Alibaba Cloud MaxCompute SDK for Python (PyODPS) DataFrame optimizes the execution process of each operation. You can use the visualization feature to display the entire computation process.
DataFrame visualization
DataFrame visualization depends on graphviz and the graphviz package for Python.
>>> df = iris.groupby('name').agg(id=iris.sepalwidth.sum())
>>> df = df[df.name, df.id + 3]
>>> df.visualize()
The computation process shows that PyODPS DataFrame combines the
groupby
operation and the column filtering operation. >>> df = iris.groupby('name').agg(id=iris.sepalwidth.sum()).cache()
>>> df2 = df[df.name, df.id + 3]
>>> df2.visualize()
The entire execution process runs in two steps because a cache operation is performed.
View compiled results at the MaxCompute SQL backend
Call the
compile
method to view compiled results of SQL statements at the MaxCompute SQL backend.
>>> df = iris.groupby('name').agg(sepalwidth=iris.sepalwidth.max())
>>> df.compile()
Stage 1:
SQL compiled:
SELECT
t1.`name`,
MAX(t1.`sepalwidth`) AS `sepalwidth`
FROM test_pyodps_dev.`pyodps_iris` t1
GROUP BY
t1.`name`
Perform local debugging by using the pandas computation backend
If you use MaxCompute tables as the sources for DataFrame objects, the system does
not compile or perform some operations at the MaxCompute SQL backend.

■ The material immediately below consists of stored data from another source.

(** [None]: out of fuel. *)
Fixpoint push_loop (fuel : nat) (info : PathInfo) (backoff : Backoff) (renewed : bool)
    : Push (option (Result Outcome PushError)) :=
  match fuel with
  | 0 => Ret None
  | S fuel =>
      do token <- request Push_Token;
      match token with
      | Err e => Ret (Some (Err (OtherError e)))
      | Ok token =>
          do ack <- attempt info token;
          match ack with
          | Ok Ack_Exists => Ret (Some (Ok Deduped))
          | Ok Ack_Created => Ret (Some (Ok Pushed))
          | Ok Ack_InProgress =>
              do next <- in_progress backoff;
              match next.2 with
              | Some wait => do _ <- request (Push_Sleep wait); push_loop fuel info next.1 renewed
              | None => Ret (Some (Err (OtherError "another pusher is still uploading this path")))
              end
          | Err error =>
              do renewal <- renewed_after renewed error token;
              match renewal with
              | Err e => Ret (Some (Err (OtherError e)))
              | Ok true => push_loop fuel info backoff true
              | Ok false =>
                  do next <- backoff_next backoff error;
                  match next.2 with
                  | Some wait => do _ <- request (Push_Sleep wait); push_loop fuel info next.1 renewed
                  | None => Ret (Some (Err error))
                  end
              end
          end
      end
  end.

Definition push_one (fuel : nat) (info : PathInfo) : Push (option (Result Outcome PushError)) :=
  do started <- request Push_Now;
  push_loop fuel info (backoff_new started (co_max_retries conn)) false.
End attempt.

(** ** A stalled connection *)

Inductive WatchEvent (T : Type) :=
  | Watch_Tick (at_ : Z)
  | Watch_Timer (at_ : Z)
  | Watch_Done (value : T).
Arguments Watch_Tick {T} at_.
Arguments Watch_Timer {T} at_.
Arguments Watch_Done {T} value.

(** [unless_stalled]'s loop over what happens, in order; [None]: still waiting. *)
Fixpoint unless_stalled {T} (idle last : Z) (events : list (WatchEvent T)) : option (Result T SendError) :=
  match events with
  | [] => None
  | Watch_Tick at_ :: events => unless_stalled idle at_ events
  | Watch_Done value :: _ => Some (Ok value)
  | Watch_Timer at_ :: events =>
      if (last + idle <=? at_)%Z then Some (Err (Send_Stalled idle)) else unless_stalled idle last events
  end.

(** ** Time

    The world of a run is the clock. Requests take any time and get any answer;
    a sleep lasts at least as long as asked. *)
Definition push_step (now : Z) {B} (op : PushOp B) : B → Z → Prop :=
  match op in PushOp B return B → Z → Prop with
  | Push_Now => λ t now', t = now' ∧ (now ≤ now')%Z
  | Push_Random below => λ r now', (0 ≤ r < below)%Z ∧ (now ≤ now')%Z
  | Push_Sleep duration => λ _ now', (now + duration ≤ now')%Z
  | Push_Token => λ _ now', (now ≤ now')%Z
  | Push_Renew _ => λ _ now', (now ≤ now')%Z
  | Push_Dump _ => λ _ now', (now ≤ now')%Z
  | Push_Put _ _ _ _ => λ _ now', (now ≤ now')%Z
  end.

Abbreviation push_runs := (prog_runs (@push_step)).
(* ===== verification/PathInfo.v ===== *)
(** * PathInfo: what nix says about paths

    [parse_path_info] and [path_info] of [crates/garret-client/src/push.rs]. A
    JSON document is a [Value], as in serde_json; its parser, and the
    deserialisation of one entry, are parameters. The run of [nix path-info] is
    its exit status and what it wrote. *)

From S2P Require Import Prelude Text Common Prog Upload.

#[warnings="-register-all"]
Inductive Value :=
  | V_Null
  | V_Bool (b : bool)
  | V_Number (n : Z)
  | V_String (s : string)
  | V_Array (items : list Value)
  | V_Object (fields : list (string * Value)).

(** The shape of the document, its display, and one entry as a [PathInfo]. *)
Class PathInfoJson := {
  value_from_slice : string → Result Value string;
  value_display : Value → string;
  info_from_value : Value → Result PathInfo string;
}.

(** [Value::get]; a [Map]'s entries have distinct keys. *)
Definition value_get (key : string) (v : Value) : option Value :=
  match v with
  | V_Object fields => snd <$> find (λ f, bool_decide (f.1 = key)) fields
  | _ => None
  end.

(** [v[key] = x] for a key the map does not hold yet; serde_json panics on a
    value that is no map. *)
Definition value_set (key : string) (x v : Value) : Result Value string :=
  match v with
  | V_Object fields => Ok (V_Object ((key, x) :: fields))
  | _ => Err ("cannot access key " +:+ key)
  end.

Definition value_as_str (v : Value) : option string :=
  match v with V_String s => Some s | _ => None end.

Definition is_invalid (info : Value) : bool :=
  match info with
  | V_Null => true
  | _ => match value_get "valid" info with Some (V_Bool false) => true | _ => false end
  end.

(** The name of an entry that is not valid. *)
Definition invalid_name (path : option string) (info : Value) : string :=
  match path with
  | Some path => path
  | None => default "" (v ← value_get "path" info; value_as_str v)
  end.

Section parse.
Context `{J : PathInfoJson}.

Definition entry_info (path : option string) (info : Value) : Result PathInfo string :=
  let? info := match path, value_get "path" info with
               | Some path, None => value_set "path" (V_String path) info
               | _, _ => Ok info
               end in
  info_from_value info.

Fixpoint parse_entries (entries : list (option string * Value)) (infos : list PathInfo) (invalid : list string)
    : Result (list PathInfo * list string) string :=
  match entries with
  | [] => Ok (infos, invalid)
  | (path, info) :: entries =>
      if is_invalid info then parse_entries entries infos (invalid ++ [invalid_name path info])
      else
        let? one := entry_info path info in
        parse_entries entries (infos ++ [one]) invalid
  end.

Definition entries_of (value : Value) : Result (list (option string * Value)) string :=
  match value with
  | V_Array items => Ok (map (λ i, (None, i)) items)
  | V_Object fields => Ok (map (λ f, (Some f.1, f.2)) fields)
  | other => Err ("unexpected nix path-info output: " +:+ value_display other)
  end.

Definition parse_path_info (stdout : string) : Result (list PathInfo) string :=
  let? value := map_err (λ e, "parsing nix path-info output: " +:+ e) (value_from_slice stdout) in
  let? entries := entries_of value in
  let? parsed := parse_entries entries [] [] in
  if is_nil parsed.2 then Ok parsed.1
  else Err ("not valid in the local store (build or fetch them first): " +:+ str_join " " parsed.2).

(** A finished [nix path-info]. *)
Record NixOutput := mkNixOutput {
  no_success : bool;
  no_stdout : string;
  no_stderr : string;
}.

Definition path_info (output : Result NixOutput string) : Result (list PathInfo) string :=
  let? output := map_err (λ e, "running `nix path-info` — is nix on PATH?: " +:+ e) output in
  if negb (no_success output) then Err ("nix path-info failed: " +:+ str_trim (no_stderr output))
  else parse_path_info (no_stdout output).

(** ** What is parsed *)

Lemma parse_entries_spec entries infos invalid :
  match parse_entries entries infos invalid with
  | Ok (infos', invalid') =>
      invalid' = invalid ++ omap (λ e, if is_invalid e.2 then Some (invalid_name e.1 e.2) else None) entries ∧
      ∃ more, infos' = infos ++ more ∧
        Forall2 (λ e info, entry_info e.1 e.2 = Ok info) (filter (λ e, is_invalid e.2 = false) entries) more
  | Err e => ∃ entry, entry ∈ entries ∧ is_invalid entry.2 = false ∧ entry_info entry.1 entry.2 = Err e
  end.
Proof.
  revert infos invalid. induction entries as [|[path info] entries IH]; intros infos invalid.
  - cbn. rewrite app_nil_r. split; [done|]. exists []. by rewrite app_nil_r.
  - cbn [parse_entries]. destruct (is_invalid info) eqn:Hi.
    + specialize (IH infos (invalid ++ [invalid_name path info])).
      destruct (parse_entries _ _ _) as [[infos' invalid']|e].
      * destruct IH as (-> & more & -> & Hmore). rewrite filter_cons_False by (cbn; congruence).
        cbn. rewrite Hi, <-app_assoc. split; [done|]. by exists more.
      * destruct IH as (entry & ? & ?). exists entry. by split; [right|].
    + destruct (entry_info path info) as [one|e] eqn:He.
      * specialize (IH (infos ++ [one]) invalid). destruct (parse_entries _ _ _) as [[infos' invalid']|e].
        -- destruct IH as (-> & more & -> & Hmore). rewrite filter_cons_True by done. cbn. rewrite Hi. split; [done|].
           exists (one :: more). split; [by rewrite <-app_assoc|by constructor].
        -- destruct IH as (entry & ? & ?). exists entry. by split; [right|].
      * exists (path, info). split_and!; [left|done..].
Qed.

(** A successful [parse_path_info] has every entry, decoded, in order. *)
Theorem path_info_is_whole stdout infos :
  parse_path_info stdout = Ok infos →
  ∃ value entries, value_from_slice stdout = Ok value ∧ entries_of value = Ok entries ∧
    Forall2 (λ e info, is_invalid e.2 = false ∧ entry_info e.1 e.2 = Ok info) entries infos.
Proof.
  unfold parse_path_info. destruct (value_from_slice stdout) as [value|]; [cbn|done].
  destruct (entries_of value) as [entries|] eqn:He; [|done].
  pose proof (parse_entries_spec entries [] []) as Hp.
  destruct (parse_entries entries [] []) as [[infos' invalid]|]; [|done]. cbn in Hp |- *.
  destruct Hp as (Hinv & more & -> & Hmore). destruct invalid; [|done]. intros [= <-]. exists value, entries.
  split_and!; [done|done|]. cbn.
  assert (Hall : Forall (λ e, is_invalid e.2 = false) entries).
  { apply Forall_forall. intros e Hin. destruct (is_invalid e.2) eqn:Hi; [|done]. exfalso.
    assert (Hn : invalid_name e.1 e.2 ∈ ([] : list string)); [|by apply elem_of_nil in Hn].
    rewrite Hinv. apply list_elem_of_omap. exists e. by rewrite Hi. }
  rewrite filter_all in Hmore by done.
  clear -Hall Hmore. induction Hmore; inversion Hall; subst; constructor; auto.
Qed.
End parse.
(** ** The order of a batch *)

Lemma batch_edges_sound paths j i :
  (j, i) ∈ batch_edges paths →
  j ≠ i ∧ ∃ p q, paths !! i = Some p ∧ paths !! j = Some q ∧ pi_path q ∈ pi_references p.
Proof.
  unfold batch_edges. rewrite list_elem_of_In, in_concat. intros (l & Hl & Hin).
  apply list_elem_of_In in Hl, Hin. apply elem_of_lookup_imap in Hl as (i' & p & -> & Hp).
  apply list_elem_of_omap in Hin as (r & Hr & Heq).
  destruct (index_of pi_path paths !! r) as [j'|] eqn:Hj; [|done]. case_decide; [|done]. simplify_eq.
  apply index_of_sound in Hj as (q & Hq & <-). eauto 6.
Qed.

Lemma batch_edges_complete paths j i p q :
  NoDup (map pi_path paths) → j ≠ i → paths !! i = Some p → paths !! j = Some q →
  pi_path q ∈ pi_references p → (j, i) ∈ batch_edges paths.
Proof.
  intros Hnd Hne Hp Hq Hr. unfold batch_edges. rewrite list_elem_of_In, in_concat. eexists. split.
  - apply list_elem_of_In, elem_of_lookup_imap. by exists i, p.
  - apply list_elem_of_In, list_elem_of_omap. exists (pi_path q). split; [done|].
    rewrite (proj2 (index_of_Some pi_path paths (pi_path q) j Hnd)) by eauto. by rewrite decide_True by done.
Qed.

Lemma batch_edges_ok paths : edges_ok (length paths) (batch_edges paths).
Proof.
  apply Forall_forall. intros [j i] (_ & p & q & Hp & Hq & _)%batch_edges_sound.
  split; by eapply lookup_lt_Some.
Qed.

Lemma place_queue_inv n succs fuel waiting order next :
  (∀ j k, k ∈ succ_of succs j → k < n) →
  kahn_inv n succs waiting (take next order) (drop next order) → next ≤ length order → n < fuel + next →
  let '(w', order') := place_queue fuel succs waiting order next in kahn_inv n succs w' order' [].
Proof.
  intros Hok. revert waiting order next. induction fuel as [|fuel IH]; intros waiting order next Hinv Hle Hf.
  - pose proof (kahn_placed_length _ _ _ _ _ Hinv) as Hlen. rewrite length_take in Hlen. lia.
  - cbn [place_queue]. destruct (order !! next) as [i|] eqn:Hi.
    + destruct (relax waiting (succ_of succs i)) as [w' fresh] eqn:Hr.
      pose proof (lookup_lt_Some _ _ _ Hi). apply IH; [|rewrite length_app; lia|lia].
      rewrite take_app_le, drop_app_le by lia. rewrite (take_S_r _ _ i) by done.
      eapply kahn_step; [done|done| |done]. by rewrite (drop_S order i next).
    + apply lookup_ge_None in Hi. by rewrite take_ge, drop_ge in Hinv by lia.
Qed.
Lemma push_described_quietly infos w :
  quiet w w →
  quietly w (push_described infos) (λ failed w',
    (∀ p, p ∈ failed → p ∈ map pi_path infos) ∧
    ∀ p, p ∈ map pi_path infos → p ∈ failed ∨ ww_settled w' p).
Proof.
  intros Hq. unfold push_described. destruct (is_nil infos) eqn:Hnil.
  { destruct infos; [|done]. apply quietly_ret; [done|]. cbn. set_solver. }
  apply quietly_request; [done|by intros ? ? []|]. intros [absent|e] w1 [Hq1 Hset] _.
  2: { apply quietly_ret; [by eapply quiet_refl|]. set_solver. }
  assert (Hpresent : ∀ info, info ∈ infos → info ∉ retain_missing infos absent → ww_settled w1 (pi_path info)).
  { intros info Hin Hn. apply (Hset absent _ eq_refl); [by apply negotiation_hashes_elem|].
    intros Hab. apply Hn. by apply list_elem_of_filter. }
  set (to_push := retain_missing infos absent) in *. destruct (is_nil to_push) eqn:Hpn.
  { destruct to_push eqn:Ht; [|done]. apply quietly_ret; [by eapply quiet_refl|]. split; [set_solver|].
    intros p (info & -> & Hin)%list_elem_of_fmap. right. apply Hpresent; [done|set_solver]. }
  apply quietly_request; [by eapply quiet_refl|by intros ? ? [? _]|].
  intros outcomes w2 (Hq2 & [jobs [Hperm Hsettled]%push_tracked_settled] & Hok) _.
  apply quietly_ret; [by eapply quiet_refl|].
  pose proof (tracked_spec outcomes to_push Hsettled) as Hspec.
  destruct (tracked outcomes to_push) as [s failed]. destruct Hspec as (_ & _ & _ & Hf). cbn.
  split; intros p.
  - intros (info & e & Hin & <-)%Hf. apply list_elem_of_fmap. exists info. split; [done|].
    assert (Hi : info ∈ to_push) by (rewrite <-Hperm; apply list_elem_of_fmap; by exists (info, Failed e)).
    by apply list_elem_of_filter in Hi as [_ ?].
  - intros (info & -> & Hin)%list_elem_of_fmap. destruct (decide (info ∈ to_push)) as [Hi|Hn].
    + rewrite <-Hperm in Hi. apply list_elem_of_fmap in Hi as ([info' o] & -> & Hi). cbn.
      rewrite Forall_forall in Hsettled. destruct (Hsettled _ Hi) as [Ho|[Ho|[e Ho]]]; cbn in Ho; subst o.
      * right. eapply Hok; [done|by left].
      * right. eapply Hok; [done|by right].
      * left. apply Hf. eauto.
    + right. destruct Hq2 as [[_ _ _ Hkeep] _ _]. by apply Hkeep, Hpresent.
Qed.

Lemma push_batch_quietly paths w :
  quiet w w →
  quietly w (push_batch paths) (λ failed w',
    (∀ p, p ∈ failed → p ∈ paths) ∧ ∀ p, p ∈ paths → p ∈ failed ∨ ww_settled w' p).
Proof.
  intros Hq. unfold push_batch. destruct (is_nil paths) eqn:Hnil.
  { destruct paths; [|done]. apply quietly_ret; [done|]. set_solver. }
  eapply quietly_bind; [by apply describe_quietly|]. intros [infos failed] w1 Hq1 [H1 H2]. cbn in *.
  eapply quietly_bind; [apply push_described_quietly; by eapply quiet_refl|]. intros more w2 Hq2 [H3 H4].
  apply quietly_ret; [by eapply quiet_refl|]. split; intros p.
  - intros [Hp|Hp%H3]%elem_of_app; apply H1; auto.
  - intros [Hp|[Hp|Hp]]%H2.
    + destruct (H4 p Hp); [left; set_solver|by right].
    + left. set_solver.
    + right. destruct Hq2 as [[_ _ _ Hset] _ _]. by apply Hset.
Qed.
Lemma url_char_plain s : str_all is_url_char s = true → str_all is_plain_char s = true.
Proof.
  apply str_all_impl. intros c. unfold is_url_char, is_plain_char. intros [-> H]%andb_prop. cbn [andb].
  apply negb_true_iff, orb_false_iff in H as [-> H]. cbn [orb]. rewrite ascii_mem_cons in H.
  apply orb_false_iff in H as [H _]. by rewrite H.
Qed.

Lemma value_line key value : str_all is_line_char key = true → str_all is_line_char value = true → plain_line (key +:+ quoted value).
Proof. intros Hk Hv. apply line_char_plain. by rewrite str_all_app, Hk, quoted_line. Qed.

Lemma config_text_foldr `{U : UrlParser, T : Toml} (HT : TomlLaws T) endpoint client_id oidc d :
  url_ok endpoint → discovery_ok d → d_oidc d = Some oidc → oi_client_id oidc = Some client_id →
  config_text endpoint client_id oidc d = foldr (λ l s, writeln l +:+ s) "" (config_lines endpoint client_id oidc d).
Proof.
  intros [He _] [Hp Hk Ho] Hoidc Hid. destruct (Ho _ Hoidc) as ([Hiss _] & [_ Haud] & Hcid). specialize (Hcid _ Hid) as [_ Hcid].
  unfold config_text, config_lines. cbn [foldr].
  rewrite !toml_plain by (done || by apply url_char_plain).
  assert (Hpull : match d_puller_endpoint d with
    | Some puller => writeln ("puller_endpoint = " +:+ toml_string puller)
    | None => writeln "# puller_endpoint — the server advertised none; `use`/`list`/`tree` need it" end =
    writeln match d_puller_endpoint d with
    | Some puller => "puller_endpoint = " +:+ quoted puller
    | None => "# puller_endpoint — the server advertised none; `use`/`list`/`tree` need it" end).
  { destruct (d_puller_endpoint d) as [puller|]; [|done]. destruct (Hp _ eq_refl) as [Hc _]. by rewrite toml_plain by by apply url_char_plain. }
  assert (Hkeys : map toml_string (d_public_keys d) = map quoted (d_public_keys d)).
  { apply map_ext_in. intros k Hin%list_elem_of_In. rewrite Forall_forall in Hk. apply Hk, key_ok_url in Hin as [_ Hin].
    apply toml_plain, url_char_plain, Hin. }
  rewrite Hpull, Hkeys. rewrite str_app_nil_r. cbn [map upstream_keys str_join]. rewrite toml_plain by done.
  destruct (d_public_keys d); reflexivity.
Qed.
Lemma mint_into_trace held tr r held' :
  run_trace (mint_into mint held) tr (r, held') →
  match r with
  | Ok token => minted_in tr token held'
  | Err e => run_trace (mint_token mint) tr (Err e) ∧ held' = held
  end.
Proof.
  unfold mint_into. intros (token & tr1 & tr2 & -> & Hm & H)%run_trace_bind. destruct token as [token|e].
  - apply run_trace_request_bind in H as (now & tr3 & -> & [-> [= -> ->]]%run_trace_ret). by exists tr1, now.
  - apply run_trace_ret in H as [-> [= -> ->]]. by rewrite app_nil_r.
Qed.

(** The held token, if it may still be sent at [now]. *)
Definition fresh_at (now : Z) (h : Held) : Prop := ∀ max, he_max_age h = Some max → (now - he_minted h < max)%Z.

Instead, the
system uses the MaxCompute Tunnel service to download data. This way, the system does
not need to wait for the MaxCompute SQL backend to schedule download tasks. This allows
you to download small amounts of data from MaxCompute to a local directory and use
the pandas computation backend to compile and debug code. You can perform the following
debugging operations:
- Select all or some rows of data from a non-partitioned table, or filter the column data, and then calculate the number of specified rows. The column filtering operation does not compute column values.
- Select all or some rows of data from all or the first several partition columns that are specified in a partitioned table, or filter the column data, and then calculate the number of the specified rows.
Assume that the
iris
DataFrame object uses a non-partitioned MaxCompute table as the source. The following
operation uses the MaxCompute Tunnel service to download data: >>> iris.count()
>>> iris['name', 'sepalwidth'][:10]
Assume that the DataFrame object uses a partitioned table that includes the ds
, hh
, and mm
partition fields. The following operation uses the MaxCompute Tunnel service to download
data:
>>> df[:10]
>>> df[df.ds == '20160808']['f0', 'f1']
>>> df[(df.ds == '20160808') & (df.hh == 3)][:10]
>>> df[(df.ds == '20160808') & (df.hh == 3) & (df.mm == 15)]
In this case, you can use the to_pandas
method to download the data to a local directory for debugging.
>>> DEBUG = True
>>> if DEBUG:
>>> df = iris[:100].to_pandas(wrap=True)
>>> else:
>>> df = iris
At the end of compiling, set DEBUG
to False to complete computation on MaxCompute.
Note Some programs that pass local debugging may fail to run on MaxCompute because of the
limits of the sandbox.